RECORDS FOR THE EXERCISE —
--- START ---

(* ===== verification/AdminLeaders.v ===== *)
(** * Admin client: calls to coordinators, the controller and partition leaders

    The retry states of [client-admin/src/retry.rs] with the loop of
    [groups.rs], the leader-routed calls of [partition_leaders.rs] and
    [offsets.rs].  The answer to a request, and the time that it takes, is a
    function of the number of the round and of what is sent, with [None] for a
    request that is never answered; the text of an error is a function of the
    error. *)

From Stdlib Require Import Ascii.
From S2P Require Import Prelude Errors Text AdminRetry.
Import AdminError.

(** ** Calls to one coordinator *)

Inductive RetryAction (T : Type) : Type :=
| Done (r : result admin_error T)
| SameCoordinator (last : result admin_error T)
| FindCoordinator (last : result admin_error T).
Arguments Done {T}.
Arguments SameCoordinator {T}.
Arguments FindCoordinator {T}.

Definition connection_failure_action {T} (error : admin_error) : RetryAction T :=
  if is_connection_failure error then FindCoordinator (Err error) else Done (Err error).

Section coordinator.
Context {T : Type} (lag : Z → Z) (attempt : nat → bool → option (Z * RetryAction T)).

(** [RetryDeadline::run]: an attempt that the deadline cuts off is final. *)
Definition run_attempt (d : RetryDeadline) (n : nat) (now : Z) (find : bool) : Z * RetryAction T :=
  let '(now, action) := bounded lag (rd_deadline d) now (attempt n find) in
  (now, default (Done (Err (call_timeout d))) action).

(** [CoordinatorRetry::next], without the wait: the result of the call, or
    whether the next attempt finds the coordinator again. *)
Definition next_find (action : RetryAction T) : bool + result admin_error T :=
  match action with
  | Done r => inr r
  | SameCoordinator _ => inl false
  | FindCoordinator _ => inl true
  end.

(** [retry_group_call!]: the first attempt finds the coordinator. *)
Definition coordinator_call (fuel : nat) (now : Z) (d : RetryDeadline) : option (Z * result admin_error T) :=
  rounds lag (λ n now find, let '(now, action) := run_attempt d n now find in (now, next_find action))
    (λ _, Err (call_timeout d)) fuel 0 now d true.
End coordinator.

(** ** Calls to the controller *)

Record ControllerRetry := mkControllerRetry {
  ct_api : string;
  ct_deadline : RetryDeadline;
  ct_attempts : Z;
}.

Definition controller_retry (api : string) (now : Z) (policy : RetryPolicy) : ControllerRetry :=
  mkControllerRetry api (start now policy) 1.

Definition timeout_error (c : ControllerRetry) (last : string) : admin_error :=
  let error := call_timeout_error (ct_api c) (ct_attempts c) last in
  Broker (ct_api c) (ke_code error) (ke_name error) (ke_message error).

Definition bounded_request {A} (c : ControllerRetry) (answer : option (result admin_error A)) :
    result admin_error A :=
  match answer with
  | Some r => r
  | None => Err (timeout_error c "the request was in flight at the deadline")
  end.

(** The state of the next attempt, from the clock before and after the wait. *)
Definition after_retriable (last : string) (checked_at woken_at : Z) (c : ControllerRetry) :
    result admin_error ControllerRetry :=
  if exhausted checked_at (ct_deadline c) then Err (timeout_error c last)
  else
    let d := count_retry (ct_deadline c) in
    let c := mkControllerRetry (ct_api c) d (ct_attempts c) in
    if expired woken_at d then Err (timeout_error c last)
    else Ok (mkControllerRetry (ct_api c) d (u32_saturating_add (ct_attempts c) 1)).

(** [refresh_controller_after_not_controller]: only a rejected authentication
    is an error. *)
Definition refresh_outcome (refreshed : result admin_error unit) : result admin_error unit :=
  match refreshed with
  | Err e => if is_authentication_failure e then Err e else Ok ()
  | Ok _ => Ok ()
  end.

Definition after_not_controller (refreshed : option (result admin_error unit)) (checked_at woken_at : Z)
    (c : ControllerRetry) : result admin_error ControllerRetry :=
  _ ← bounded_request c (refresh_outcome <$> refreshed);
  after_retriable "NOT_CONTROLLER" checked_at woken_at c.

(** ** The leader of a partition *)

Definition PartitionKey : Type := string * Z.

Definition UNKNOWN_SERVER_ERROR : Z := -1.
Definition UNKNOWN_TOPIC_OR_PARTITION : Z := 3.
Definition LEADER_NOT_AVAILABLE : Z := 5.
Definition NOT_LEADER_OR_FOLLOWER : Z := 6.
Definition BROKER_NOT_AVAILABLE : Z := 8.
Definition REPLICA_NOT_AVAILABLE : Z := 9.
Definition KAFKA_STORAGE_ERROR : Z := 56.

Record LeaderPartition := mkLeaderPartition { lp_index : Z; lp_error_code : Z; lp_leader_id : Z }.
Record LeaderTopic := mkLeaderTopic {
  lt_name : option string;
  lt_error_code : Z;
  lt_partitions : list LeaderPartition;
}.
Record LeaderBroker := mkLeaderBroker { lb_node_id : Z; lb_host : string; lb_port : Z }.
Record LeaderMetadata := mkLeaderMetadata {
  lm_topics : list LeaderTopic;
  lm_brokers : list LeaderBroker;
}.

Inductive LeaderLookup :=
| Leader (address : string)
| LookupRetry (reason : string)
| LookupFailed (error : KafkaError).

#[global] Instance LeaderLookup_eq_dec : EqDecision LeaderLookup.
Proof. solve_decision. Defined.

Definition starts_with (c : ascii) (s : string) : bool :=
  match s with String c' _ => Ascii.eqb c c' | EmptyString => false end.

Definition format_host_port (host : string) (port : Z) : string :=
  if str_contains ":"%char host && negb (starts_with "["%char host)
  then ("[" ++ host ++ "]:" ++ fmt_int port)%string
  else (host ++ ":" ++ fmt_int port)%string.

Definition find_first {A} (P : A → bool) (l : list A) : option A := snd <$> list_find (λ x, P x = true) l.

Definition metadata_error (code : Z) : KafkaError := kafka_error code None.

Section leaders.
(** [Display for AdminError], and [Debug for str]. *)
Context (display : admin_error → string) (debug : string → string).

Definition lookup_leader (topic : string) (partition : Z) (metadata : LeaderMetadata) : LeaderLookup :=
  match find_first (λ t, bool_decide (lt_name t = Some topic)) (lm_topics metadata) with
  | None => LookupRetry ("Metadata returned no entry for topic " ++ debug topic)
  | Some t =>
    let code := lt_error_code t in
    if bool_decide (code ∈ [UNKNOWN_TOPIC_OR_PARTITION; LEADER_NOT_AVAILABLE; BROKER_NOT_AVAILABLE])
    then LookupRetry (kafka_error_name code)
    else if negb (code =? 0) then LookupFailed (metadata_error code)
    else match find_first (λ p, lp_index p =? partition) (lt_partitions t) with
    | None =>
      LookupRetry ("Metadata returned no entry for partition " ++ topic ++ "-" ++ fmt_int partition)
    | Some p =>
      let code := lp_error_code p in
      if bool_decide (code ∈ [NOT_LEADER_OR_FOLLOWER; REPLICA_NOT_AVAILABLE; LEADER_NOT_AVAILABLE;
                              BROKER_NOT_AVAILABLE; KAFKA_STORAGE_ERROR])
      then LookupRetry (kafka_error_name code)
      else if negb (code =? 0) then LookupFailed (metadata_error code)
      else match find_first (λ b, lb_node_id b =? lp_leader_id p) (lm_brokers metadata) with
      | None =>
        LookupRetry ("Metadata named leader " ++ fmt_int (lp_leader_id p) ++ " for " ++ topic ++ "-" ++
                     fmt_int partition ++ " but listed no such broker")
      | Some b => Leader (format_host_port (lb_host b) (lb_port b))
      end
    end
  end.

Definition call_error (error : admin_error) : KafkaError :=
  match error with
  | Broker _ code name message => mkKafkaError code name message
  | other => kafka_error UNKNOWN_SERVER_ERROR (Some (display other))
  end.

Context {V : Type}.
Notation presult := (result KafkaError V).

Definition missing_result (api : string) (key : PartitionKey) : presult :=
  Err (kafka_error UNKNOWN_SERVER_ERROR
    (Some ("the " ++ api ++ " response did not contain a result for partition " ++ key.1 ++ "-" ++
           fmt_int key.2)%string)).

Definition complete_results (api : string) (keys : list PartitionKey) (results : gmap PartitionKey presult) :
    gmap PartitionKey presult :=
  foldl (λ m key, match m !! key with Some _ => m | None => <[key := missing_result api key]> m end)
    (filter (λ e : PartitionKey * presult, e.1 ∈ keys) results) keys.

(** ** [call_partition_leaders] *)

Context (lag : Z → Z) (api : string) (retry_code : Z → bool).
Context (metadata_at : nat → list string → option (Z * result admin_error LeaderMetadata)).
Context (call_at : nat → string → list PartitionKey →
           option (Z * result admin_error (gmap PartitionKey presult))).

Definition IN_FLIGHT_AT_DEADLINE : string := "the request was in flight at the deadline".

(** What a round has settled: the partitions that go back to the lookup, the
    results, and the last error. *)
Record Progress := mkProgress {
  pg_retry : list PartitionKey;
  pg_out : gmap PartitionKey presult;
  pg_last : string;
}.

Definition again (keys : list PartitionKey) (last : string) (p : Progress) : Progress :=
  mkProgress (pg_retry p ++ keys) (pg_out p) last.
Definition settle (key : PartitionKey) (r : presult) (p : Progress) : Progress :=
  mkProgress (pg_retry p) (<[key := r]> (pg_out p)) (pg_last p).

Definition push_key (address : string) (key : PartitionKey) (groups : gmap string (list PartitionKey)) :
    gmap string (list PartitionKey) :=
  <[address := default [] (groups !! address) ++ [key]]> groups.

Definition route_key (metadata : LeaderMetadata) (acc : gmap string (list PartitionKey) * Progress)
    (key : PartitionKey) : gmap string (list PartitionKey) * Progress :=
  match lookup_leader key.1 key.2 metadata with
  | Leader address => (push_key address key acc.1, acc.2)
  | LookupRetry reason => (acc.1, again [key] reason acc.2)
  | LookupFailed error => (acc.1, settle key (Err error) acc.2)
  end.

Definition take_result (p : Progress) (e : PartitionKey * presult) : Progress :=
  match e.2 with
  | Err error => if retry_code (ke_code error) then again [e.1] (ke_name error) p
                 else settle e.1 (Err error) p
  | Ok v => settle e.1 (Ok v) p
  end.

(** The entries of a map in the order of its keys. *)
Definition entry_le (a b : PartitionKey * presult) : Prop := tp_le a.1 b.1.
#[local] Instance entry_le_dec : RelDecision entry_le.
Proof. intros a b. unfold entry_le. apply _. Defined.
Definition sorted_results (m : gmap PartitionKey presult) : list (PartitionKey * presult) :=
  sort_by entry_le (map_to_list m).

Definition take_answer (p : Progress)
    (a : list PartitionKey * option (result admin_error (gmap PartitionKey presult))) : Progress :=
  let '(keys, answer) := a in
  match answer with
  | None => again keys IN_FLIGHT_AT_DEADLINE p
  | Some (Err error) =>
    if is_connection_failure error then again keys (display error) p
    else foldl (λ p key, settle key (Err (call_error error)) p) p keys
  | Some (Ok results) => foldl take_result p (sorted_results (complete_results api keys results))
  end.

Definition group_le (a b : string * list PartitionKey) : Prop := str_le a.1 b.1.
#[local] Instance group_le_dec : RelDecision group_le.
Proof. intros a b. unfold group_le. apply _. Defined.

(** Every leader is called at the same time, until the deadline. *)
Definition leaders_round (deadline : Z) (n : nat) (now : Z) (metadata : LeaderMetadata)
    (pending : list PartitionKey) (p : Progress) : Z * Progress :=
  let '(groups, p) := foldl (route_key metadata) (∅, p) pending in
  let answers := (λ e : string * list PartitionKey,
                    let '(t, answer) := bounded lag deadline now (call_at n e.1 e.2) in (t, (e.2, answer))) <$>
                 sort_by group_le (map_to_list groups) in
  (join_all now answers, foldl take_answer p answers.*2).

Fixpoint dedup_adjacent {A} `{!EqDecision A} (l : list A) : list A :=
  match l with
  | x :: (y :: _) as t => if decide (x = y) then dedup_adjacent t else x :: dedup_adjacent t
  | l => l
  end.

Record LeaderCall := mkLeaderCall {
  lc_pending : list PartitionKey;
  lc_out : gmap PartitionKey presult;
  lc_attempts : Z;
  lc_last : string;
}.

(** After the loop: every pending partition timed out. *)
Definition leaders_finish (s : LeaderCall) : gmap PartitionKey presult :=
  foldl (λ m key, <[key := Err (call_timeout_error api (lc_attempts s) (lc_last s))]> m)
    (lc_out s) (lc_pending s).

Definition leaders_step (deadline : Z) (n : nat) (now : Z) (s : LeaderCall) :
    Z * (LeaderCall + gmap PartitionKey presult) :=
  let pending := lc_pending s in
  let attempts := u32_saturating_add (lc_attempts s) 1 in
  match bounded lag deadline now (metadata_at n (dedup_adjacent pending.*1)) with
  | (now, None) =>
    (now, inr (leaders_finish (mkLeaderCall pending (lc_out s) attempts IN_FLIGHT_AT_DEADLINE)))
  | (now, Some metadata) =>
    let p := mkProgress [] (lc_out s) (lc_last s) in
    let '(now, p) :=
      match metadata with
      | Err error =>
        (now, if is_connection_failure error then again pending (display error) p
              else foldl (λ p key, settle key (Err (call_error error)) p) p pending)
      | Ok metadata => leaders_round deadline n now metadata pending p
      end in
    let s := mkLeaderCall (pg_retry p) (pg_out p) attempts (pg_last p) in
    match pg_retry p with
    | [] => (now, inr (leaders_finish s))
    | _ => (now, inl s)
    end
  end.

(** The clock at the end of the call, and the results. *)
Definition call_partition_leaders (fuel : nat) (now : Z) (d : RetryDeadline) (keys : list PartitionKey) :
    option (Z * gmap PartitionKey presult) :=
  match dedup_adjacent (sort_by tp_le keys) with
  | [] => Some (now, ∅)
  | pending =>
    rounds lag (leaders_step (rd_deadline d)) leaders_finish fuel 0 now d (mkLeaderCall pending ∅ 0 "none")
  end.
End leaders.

--- END ---
--- START ---

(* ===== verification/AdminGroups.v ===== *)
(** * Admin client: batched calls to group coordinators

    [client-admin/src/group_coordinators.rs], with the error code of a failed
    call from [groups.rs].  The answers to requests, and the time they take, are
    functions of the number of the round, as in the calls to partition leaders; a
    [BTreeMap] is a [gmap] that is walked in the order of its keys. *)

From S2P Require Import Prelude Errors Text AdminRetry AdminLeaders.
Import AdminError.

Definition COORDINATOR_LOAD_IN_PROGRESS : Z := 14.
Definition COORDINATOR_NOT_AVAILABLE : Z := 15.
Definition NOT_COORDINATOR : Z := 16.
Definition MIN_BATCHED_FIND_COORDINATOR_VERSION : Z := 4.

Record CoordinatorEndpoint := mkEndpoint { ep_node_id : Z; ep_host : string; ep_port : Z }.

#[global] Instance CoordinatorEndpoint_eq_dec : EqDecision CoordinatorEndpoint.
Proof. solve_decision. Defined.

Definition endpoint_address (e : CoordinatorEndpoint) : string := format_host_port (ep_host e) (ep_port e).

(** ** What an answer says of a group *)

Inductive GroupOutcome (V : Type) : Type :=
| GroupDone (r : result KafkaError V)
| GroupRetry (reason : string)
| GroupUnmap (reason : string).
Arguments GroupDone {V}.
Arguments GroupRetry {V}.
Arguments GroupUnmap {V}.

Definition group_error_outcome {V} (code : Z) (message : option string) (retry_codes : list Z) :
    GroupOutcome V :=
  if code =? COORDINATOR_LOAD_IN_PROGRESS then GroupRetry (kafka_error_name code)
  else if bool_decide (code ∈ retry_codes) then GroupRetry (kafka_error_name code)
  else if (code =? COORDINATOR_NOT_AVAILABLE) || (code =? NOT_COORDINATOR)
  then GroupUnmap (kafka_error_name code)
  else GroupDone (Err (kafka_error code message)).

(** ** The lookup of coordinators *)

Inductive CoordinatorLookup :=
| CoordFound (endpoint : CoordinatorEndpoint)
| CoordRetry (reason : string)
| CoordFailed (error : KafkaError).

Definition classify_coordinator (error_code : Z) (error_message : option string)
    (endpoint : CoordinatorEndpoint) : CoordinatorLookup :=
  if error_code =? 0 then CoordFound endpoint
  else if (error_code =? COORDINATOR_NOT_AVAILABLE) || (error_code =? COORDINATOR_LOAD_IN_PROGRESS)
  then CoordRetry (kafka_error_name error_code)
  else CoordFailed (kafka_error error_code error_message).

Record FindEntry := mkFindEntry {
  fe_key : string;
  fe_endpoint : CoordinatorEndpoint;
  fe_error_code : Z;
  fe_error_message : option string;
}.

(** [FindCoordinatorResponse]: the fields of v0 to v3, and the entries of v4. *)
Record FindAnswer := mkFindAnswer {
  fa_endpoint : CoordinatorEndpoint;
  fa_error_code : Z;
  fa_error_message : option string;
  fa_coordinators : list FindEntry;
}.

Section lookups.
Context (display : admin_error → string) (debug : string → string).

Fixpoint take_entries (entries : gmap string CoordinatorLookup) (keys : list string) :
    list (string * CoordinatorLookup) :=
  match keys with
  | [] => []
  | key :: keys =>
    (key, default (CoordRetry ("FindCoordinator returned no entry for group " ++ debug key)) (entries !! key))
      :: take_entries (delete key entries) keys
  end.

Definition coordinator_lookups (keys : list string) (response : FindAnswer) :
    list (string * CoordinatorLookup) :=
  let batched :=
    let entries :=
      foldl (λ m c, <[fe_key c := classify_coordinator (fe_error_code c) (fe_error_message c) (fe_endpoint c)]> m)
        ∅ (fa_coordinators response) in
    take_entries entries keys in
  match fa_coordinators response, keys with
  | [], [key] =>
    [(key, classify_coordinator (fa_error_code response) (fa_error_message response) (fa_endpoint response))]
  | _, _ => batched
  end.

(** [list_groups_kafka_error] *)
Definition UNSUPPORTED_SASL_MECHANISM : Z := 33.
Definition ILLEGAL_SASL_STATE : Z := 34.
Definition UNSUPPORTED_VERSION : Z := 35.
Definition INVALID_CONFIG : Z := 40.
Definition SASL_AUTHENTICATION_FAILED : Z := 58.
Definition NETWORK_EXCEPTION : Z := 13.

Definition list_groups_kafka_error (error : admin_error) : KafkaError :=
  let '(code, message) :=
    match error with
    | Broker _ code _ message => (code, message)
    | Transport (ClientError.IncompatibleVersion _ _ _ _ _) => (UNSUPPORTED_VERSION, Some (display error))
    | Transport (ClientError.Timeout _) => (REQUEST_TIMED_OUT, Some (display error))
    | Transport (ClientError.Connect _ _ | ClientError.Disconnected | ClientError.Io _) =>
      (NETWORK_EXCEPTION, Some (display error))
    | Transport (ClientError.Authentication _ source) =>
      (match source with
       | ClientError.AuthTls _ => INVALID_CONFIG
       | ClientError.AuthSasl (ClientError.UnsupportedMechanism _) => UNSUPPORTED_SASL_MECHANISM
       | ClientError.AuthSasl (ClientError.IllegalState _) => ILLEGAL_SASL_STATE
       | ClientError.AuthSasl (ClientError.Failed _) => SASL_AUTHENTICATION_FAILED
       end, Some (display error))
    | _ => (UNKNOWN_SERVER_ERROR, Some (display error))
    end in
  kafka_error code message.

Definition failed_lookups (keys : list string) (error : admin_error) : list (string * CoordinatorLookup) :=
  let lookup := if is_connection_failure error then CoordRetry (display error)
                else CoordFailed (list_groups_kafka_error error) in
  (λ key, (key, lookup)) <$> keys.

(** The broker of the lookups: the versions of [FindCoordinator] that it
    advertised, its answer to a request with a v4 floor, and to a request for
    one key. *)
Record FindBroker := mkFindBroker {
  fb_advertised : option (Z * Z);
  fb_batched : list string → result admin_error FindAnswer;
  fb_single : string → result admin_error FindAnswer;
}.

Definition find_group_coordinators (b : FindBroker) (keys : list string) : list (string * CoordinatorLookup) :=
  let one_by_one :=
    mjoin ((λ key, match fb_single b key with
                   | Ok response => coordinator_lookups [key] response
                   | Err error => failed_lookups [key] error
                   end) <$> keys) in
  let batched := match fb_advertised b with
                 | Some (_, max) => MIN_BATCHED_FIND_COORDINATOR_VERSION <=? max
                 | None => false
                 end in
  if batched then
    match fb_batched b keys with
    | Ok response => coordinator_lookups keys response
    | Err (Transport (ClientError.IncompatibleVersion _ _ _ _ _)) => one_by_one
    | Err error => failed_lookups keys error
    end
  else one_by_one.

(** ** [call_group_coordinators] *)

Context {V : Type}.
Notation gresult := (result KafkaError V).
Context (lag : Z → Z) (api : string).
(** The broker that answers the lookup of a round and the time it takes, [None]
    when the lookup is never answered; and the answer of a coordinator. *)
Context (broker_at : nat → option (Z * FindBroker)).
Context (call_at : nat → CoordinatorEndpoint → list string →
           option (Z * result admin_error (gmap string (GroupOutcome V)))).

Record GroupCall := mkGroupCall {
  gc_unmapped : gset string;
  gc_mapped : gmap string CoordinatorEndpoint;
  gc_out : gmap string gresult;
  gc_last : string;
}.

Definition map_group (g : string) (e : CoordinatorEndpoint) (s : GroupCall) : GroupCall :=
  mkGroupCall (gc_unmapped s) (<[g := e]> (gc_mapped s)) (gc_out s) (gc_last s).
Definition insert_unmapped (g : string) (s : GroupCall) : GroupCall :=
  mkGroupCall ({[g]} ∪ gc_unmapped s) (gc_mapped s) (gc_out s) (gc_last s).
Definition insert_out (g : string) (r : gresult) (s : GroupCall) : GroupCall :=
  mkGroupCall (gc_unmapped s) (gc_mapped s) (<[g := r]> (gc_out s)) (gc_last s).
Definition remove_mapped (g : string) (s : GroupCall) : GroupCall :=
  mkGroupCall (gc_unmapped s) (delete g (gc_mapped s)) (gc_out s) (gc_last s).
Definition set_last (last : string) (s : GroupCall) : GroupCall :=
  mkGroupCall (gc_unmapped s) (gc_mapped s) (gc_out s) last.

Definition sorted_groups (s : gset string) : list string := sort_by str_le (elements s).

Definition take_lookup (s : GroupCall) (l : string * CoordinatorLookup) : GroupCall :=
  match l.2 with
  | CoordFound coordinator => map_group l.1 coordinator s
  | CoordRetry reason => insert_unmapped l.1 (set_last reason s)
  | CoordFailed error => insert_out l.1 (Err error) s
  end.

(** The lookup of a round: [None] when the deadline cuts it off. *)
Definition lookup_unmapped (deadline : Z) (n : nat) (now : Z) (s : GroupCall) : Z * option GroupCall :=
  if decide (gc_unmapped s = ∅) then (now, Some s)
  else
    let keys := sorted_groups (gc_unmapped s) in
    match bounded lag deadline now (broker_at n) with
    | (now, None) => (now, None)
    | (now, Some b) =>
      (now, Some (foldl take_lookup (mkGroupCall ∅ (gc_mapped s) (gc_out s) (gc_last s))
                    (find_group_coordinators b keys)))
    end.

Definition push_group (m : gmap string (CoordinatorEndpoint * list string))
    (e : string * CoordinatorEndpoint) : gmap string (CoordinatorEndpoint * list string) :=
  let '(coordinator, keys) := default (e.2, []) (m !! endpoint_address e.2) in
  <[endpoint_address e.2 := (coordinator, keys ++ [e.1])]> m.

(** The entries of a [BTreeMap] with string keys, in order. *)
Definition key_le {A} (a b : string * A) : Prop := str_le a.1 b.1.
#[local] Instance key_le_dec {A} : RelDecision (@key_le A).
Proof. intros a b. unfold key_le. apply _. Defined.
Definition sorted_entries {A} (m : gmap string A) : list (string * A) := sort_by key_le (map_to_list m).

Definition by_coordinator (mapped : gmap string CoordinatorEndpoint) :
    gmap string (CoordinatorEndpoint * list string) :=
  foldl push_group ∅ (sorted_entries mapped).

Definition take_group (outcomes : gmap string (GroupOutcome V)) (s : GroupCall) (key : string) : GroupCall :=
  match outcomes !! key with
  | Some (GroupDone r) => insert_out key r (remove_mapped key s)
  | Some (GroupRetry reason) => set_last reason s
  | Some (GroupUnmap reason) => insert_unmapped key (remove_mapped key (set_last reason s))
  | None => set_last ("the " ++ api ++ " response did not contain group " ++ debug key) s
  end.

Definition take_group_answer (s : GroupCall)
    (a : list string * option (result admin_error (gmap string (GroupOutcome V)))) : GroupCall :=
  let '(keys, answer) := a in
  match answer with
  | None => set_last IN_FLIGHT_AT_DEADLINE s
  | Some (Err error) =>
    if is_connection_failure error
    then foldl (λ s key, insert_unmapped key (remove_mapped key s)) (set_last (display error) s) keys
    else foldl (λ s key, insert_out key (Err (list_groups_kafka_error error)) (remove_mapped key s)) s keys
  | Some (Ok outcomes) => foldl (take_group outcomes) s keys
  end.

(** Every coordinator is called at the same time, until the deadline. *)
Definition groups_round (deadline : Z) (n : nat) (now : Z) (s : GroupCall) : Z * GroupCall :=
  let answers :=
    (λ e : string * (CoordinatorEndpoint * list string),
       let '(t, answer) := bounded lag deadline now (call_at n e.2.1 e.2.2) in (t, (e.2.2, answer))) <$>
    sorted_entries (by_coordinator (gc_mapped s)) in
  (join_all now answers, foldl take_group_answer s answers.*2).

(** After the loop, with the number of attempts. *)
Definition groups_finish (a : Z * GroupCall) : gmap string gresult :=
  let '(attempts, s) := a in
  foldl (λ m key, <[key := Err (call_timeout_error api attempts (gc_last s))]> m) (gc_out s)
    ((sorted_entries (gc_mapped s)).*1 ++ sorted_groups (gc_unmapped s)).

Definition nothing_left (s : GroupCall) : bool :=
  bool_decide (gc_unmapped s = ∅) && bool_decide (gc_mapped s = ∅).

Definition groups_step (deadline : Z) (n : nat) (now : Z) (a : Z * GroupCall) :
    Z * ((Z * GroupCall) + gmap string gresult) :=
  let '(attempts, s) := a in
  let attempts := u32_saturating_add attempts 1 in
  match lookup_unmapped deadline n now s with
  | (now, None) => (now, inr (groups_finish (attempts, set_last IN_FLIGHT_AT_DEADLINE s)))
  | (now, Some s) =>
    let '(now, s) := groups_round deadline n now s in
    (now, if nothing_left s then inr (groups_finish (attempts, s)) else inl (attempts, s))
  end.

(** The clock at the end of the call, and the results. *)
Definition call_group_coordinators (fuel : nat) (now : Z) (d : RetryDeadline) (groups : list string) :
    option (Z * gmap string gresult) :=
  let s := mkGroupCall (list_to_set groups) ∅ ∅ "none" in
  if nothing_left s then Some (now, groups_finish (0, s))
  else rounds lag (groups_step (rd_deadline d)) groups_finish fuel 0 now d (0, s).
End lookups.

--- END ---

WHAT YOU SHOULD DO —
In the entries above, please find the line with "results, and the last error. *)" and the line with "key acc.1, acc.2)", then write out exactly those two lines and every line between them, and nothing more.

WRITTEN ANSWER —
    results, and the last error. *)
Record Progress := mkProgress {
  pg_retry : list PartitionKey;
  pg_out : gmap PartitionKey presult;
  pg_last : string;
}.

Definition again (keys : list PartitionKey) (last : string) (p : Progress) : Progress :=
  mkProgress (pg_retry p ++ keys) (pg_out p) last.
Definition settle (key : PartitionKey) (r : presult) (p : Progress) : Progress :=
  mkProgress (pg_retry p) (<[key := r]> (pg_out p)) (pg_last p).

Definition push_key (address : string) (key : PartitionKey) (groups : gmap string (list PartitionKey)) :
    gmap string (list PartitionKey) :=
  <[address := default [] (groups !! address) ++ [key]]> groups.

Definition route_key (metadata : LeaderMetadata) (acc : gmap string (list PartitionKey) * Progress)
    (key : PartitionKey) : gmap string (list PartitionKey) * Progress :=
  match lookup_leader key.1 key.2 metadata with
  | Leader address => (push_key address key acc.1, acc.2)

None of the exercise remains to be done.